## [Material provided]
------------

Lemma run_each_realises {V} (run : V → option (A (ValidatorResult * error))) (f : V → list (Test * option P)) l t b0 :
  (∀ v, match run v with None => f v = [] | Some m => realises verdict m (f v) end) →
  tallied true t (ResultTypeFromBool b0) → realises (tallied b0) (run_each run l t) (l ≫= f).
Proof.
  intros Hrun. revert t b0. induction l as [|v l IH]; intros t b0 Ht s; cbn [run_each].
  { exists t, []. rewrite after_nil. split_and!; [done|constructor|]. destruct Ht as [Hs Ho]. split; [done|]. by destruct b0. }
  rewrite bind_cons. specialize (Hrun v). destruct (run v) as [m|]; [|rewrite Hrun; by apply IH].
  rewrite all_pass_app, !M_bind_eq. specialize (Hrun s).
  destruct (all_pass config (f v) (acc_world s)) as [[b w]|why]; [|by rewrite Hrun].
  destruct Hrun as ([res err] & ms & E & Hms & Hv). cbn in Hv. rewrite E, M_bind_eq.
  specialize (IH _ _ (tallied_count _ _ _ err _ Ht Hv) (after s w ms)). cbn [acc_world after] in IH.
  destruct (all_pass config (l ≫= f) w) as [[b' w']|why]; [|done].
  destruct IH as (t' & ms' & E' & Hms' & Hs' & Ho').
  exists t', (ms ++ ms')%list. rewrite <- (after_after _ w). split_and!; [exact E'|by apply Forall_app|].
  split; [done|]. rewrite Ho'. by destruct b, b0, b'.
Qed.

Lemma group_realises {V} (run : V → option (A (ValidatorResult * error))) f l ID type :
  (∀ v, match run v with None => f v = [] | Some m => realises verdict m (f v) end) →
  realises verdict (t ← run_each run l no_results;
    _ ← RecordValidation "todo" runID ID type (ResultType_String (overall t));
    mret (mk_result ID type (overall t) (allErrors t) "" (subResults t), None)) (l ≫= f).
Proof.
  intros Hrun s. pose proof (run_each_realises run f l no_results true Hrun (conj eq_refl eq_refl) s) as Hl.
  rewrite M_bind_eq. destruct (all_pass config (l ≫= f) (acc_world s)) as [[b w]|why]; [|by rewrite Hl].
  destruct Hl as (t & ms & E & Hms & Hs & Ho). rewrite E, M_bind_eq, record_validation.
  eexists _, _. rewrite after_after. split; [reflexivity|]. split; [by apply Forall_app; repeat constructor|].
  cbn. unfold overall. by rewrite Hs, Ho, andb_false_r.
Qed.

------------

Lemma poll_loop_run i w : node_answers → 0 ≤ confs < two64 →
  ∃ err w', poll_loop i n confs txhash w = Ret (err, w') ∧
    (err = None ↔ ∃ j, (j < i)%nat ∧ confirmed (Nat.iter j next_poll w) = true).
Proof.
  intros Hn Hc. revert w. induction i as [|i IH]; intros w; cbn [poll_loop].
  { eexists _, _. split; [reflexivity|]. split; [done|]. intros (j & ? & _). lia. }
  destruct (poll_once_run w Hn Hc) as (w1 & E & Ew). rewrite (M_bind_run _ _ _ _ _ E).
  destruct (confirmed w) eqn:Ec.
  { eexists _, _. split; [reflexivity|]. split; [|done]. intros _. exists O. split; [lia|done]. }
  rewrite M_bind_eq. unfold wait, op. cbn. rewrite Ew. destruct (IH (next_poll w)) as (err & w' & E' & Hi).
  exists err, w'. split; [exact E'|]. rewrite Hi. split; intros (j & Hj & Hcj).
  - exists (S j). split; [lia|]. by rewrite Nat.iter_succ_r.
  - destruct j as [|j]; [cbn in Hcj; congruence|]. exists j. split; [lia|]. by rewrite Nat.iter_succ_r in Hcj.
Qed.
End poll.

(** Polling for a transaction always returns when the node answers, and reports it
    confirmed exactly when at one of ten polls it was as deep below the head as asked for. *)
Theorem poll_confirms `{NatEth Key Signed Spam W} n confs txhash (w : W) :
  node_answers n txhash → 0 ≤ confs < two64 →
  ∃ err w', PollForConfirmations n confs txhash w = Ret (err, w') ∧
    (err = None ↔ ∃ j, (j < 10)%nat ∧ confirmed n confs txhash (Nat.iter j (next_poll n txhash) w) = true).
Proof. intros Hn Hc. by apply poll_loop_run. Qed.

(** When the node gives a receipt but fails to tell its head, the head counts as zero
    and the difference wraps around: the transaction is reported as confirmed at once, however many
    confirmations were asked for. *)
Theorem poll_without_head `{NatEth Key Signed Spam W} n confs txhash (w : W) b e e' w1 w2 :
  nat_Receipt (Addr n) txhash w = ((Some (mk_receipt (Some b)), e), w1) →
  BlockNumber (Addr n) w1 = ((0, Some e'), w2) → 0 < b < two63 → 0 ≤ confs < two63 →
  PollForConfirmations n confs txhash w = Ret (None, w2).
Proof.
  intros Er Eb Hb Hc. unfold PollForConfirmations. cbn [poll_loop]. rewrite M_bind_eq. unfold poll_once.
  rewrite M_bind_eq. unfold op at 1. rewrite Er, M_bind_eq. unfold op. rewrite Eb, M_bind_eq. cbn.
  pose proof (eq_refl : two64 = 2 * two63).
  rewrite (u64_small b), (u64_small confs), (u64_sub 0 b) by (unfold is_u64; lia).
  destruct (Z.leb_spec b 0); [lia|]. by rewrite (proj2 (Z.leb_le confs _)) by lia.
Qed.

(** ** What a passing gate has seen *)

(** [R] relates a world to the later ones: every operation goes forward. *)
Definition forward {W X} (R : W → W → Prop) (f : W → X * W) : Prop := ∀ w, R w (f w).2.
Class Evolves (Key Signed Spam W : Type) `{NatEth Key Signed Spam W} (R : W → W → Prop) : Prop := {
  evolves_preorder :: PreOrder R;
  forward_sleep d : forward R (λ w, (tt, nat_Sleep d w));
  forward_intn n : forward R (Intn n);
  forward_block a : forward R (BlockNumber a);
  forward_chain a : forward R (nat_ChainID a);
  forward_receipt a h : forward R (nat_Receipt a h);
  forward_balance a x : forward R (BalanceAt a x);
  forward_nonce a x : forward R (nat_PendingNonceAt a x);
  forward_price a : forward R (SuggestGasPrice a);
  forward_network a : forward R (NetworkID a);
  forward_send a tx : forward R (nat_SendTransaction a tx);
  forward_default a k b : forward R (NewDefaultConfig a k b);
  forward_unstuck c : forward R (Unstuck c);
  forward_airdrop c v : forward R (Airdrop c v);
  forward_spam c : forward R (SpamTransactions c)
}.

------------

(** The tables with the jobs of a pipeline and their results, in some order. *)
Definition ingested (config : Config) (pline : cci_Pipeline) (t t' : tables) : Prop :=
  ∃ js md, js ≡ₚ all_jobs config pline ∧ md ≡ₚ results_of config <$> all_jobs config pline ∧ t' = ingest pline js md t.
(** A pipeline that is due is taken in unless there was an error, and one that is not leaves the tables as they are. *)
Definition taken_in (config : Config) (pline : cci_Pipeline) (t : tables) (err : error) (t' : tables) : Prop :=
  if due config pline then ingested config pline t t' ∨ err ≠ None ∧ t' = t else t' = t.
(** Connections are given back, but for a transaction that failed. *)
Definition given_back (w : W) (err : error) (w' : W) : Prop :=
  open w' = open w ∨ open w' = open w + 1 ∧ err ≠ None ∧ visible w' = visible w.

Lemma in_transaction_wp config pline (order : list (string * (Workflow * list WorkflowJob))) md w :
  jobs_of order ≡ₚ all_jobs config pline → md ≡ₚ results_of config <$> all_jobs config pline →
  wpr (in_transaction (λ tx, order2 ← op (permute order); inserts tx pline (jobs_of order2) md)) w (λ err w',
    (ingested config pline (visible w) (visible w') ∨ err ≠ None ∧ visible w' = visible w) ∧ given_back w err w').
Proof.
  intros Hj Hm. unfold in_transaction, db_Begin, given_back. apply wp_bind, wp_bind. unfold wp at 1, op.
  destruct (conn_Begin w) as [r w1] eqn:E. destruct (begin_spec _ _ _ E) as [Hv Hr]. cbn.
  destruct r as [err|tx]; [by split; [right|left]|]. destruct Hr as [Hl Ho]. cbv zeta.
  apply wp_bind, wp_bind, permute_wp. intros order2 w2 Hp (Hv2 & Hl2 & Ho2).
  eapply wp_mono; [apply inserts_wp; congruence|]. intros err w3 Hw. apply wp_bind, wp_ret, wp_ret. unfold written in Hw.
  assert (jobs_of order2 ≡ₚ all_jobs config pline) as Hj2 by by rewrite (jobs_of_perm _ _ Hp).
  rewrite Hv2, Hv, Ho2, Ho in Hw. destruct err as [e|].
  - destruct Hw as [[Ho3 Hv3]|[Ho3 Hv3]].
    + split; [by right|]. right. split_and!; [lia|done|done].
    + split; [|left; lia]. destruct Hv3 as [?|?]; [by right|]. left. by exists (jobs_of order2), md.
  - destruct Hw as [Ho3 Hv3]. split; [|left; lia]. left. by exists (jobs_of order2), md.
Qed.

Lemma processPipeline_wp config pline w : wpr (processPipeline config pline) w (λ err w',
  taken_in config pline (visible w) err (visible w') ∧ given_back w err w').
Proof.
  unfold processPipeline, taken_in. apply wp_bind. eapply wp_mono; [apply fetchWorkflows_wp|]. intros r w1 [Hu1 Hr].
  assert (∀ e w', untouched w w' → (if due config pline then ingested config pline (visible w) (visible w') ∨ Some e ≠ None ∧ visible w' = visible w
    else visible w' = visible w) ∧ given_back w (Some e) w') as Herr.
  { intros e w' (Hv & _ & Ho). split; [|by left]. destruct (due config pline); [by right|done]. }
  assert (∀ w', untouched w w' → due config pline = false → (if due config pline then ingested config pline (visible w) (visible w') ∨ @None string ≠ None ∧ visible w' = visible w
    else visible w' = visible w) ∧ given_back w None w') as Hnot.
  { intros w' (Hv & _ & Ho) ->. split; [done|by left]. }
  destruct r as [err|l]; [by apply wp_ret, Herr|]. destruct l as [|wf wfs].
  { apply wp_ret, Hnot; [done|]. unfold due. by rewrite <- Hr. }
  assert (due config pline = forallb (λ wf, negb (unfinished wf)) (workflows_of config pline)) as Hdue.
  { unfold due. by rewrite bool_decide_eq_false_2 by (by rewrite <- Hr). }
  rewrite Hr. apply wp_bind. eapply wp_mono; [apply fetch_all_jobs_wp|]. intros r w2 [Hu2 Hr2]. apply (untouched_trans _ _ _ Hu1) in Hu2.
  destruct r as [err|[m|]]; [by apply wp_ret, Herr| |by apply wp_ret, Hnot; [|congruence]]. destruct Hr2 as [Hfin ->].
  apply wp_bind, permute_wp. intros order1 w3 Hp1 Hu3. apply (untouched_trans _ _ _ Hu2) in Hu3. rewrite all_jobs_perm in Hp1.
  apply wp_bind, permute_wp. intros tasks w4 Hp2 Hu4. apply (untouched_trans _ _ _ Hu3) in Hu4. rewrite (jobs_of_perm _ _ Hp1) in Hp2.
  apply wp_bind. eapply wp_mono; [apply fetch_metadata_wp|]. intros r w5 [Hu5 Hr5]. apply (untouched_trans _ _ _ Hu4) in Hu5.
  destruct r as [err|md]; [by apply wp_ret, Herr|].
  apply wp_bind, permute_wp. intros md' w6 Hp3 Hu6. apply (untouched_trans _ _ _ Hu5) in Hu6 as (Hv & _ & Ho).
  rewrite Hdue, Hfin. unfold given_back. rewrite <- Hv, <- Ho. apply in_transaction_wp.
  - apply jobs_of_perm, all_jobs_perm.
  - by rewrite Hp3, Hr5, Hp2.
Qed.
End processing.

------------

The lines to extract from the data above begin with the line containing "destruct (poll_once_run w" and end with the line containing "rewrite (u64_small b), (u64_small". Extract them exactly, including both.

## [Solution for this task]
  destruct (poll_once_run w Hn Hc) as (w1 & E & Ew). rewrite (M_bind_run _ _ _ _ _ E).
  destruct (confirmed w) eqn:Ec.
  { eexists _, _. split; [reflexivity|]. split; [|done]. intros _. exists O. split; [lia|done]. }
  rewrite M_bind_eq. unfold wait, op. cbn. rewrite Ew. destruct (IH (next_poll w)) as (err & w' & E' & Hi).
  exists err, w'. split; [exact E'|]. rewrite Hi. split; intros (j & Hj & Hcj).
  - exists (S j). split; [lia|]. by rewrite Nat.iter_succ_r.
  - destruct j as [|j]; [cbn in Hcj; congruence|]. exists j. split; [lia|]. by rewrite Nat.iter_succ_r in Hcj.
Qed.
End poll.

(** Polling for a transaction always returns when the node answers, and reports it
    confirmed exactly when at one of ten polls it was as deep below the head as asked for. *)
Theorem poll_confirms `{NatEth Key Signed Spam W} n confs txhash (w : W) :
  node_answers n txhash → 0 ≤ confs < two64 →
  ∃ err w', PollForConfirmations n confs txhash w = Ret (err, w') ∧
    (err = None ↔ ∃ j, (j < 10)%nat ∧ confirmed n confs txhash (Nat.iter j (next_poll n txhash) w) = true).
Proof. intros Hn Hc. by apply poll_loop_run. Qed.

(** When the node gives a receipt but fails to tell its head, the head counts as zero
    and the difference wraps around: the transaction is reported as confirmed at once, however many
    confirmations were asked for. *)
Theorem poll_without_head `{NatEth Key Signed Spam W} n confs txhash (w : W) b e e' w1 w2 :
  nat_Receipt (Addr n) txhash w = ((Some (mk_receipt (Some b)), e), w1) →
  BlockNumber (Addr n) w1 = ((0, Some e'), w2) → 0 < b < two63 → 0 ≤ confs < two63 →
  PollForConfirmations n confs txhash w = Ret (None, w2).
Proof.
  intros Er Eb Hb Hc. unfold PollForConfirmations. cbn [poll_loop]. rewrite M_bind_eq. unfold poll_once.
  rewrite M_bind_eq. unfold op at 1. rewrite Er, M_bind_eq. unfold op. rewrite Eb, M_bind_eq. cbn.
  pose proof (eq_refl : two64 = 2 * two63).
  rewrite (u64_small b), (u64_small confs), (u64_sub 0 b) by (unfold is_u64; lia).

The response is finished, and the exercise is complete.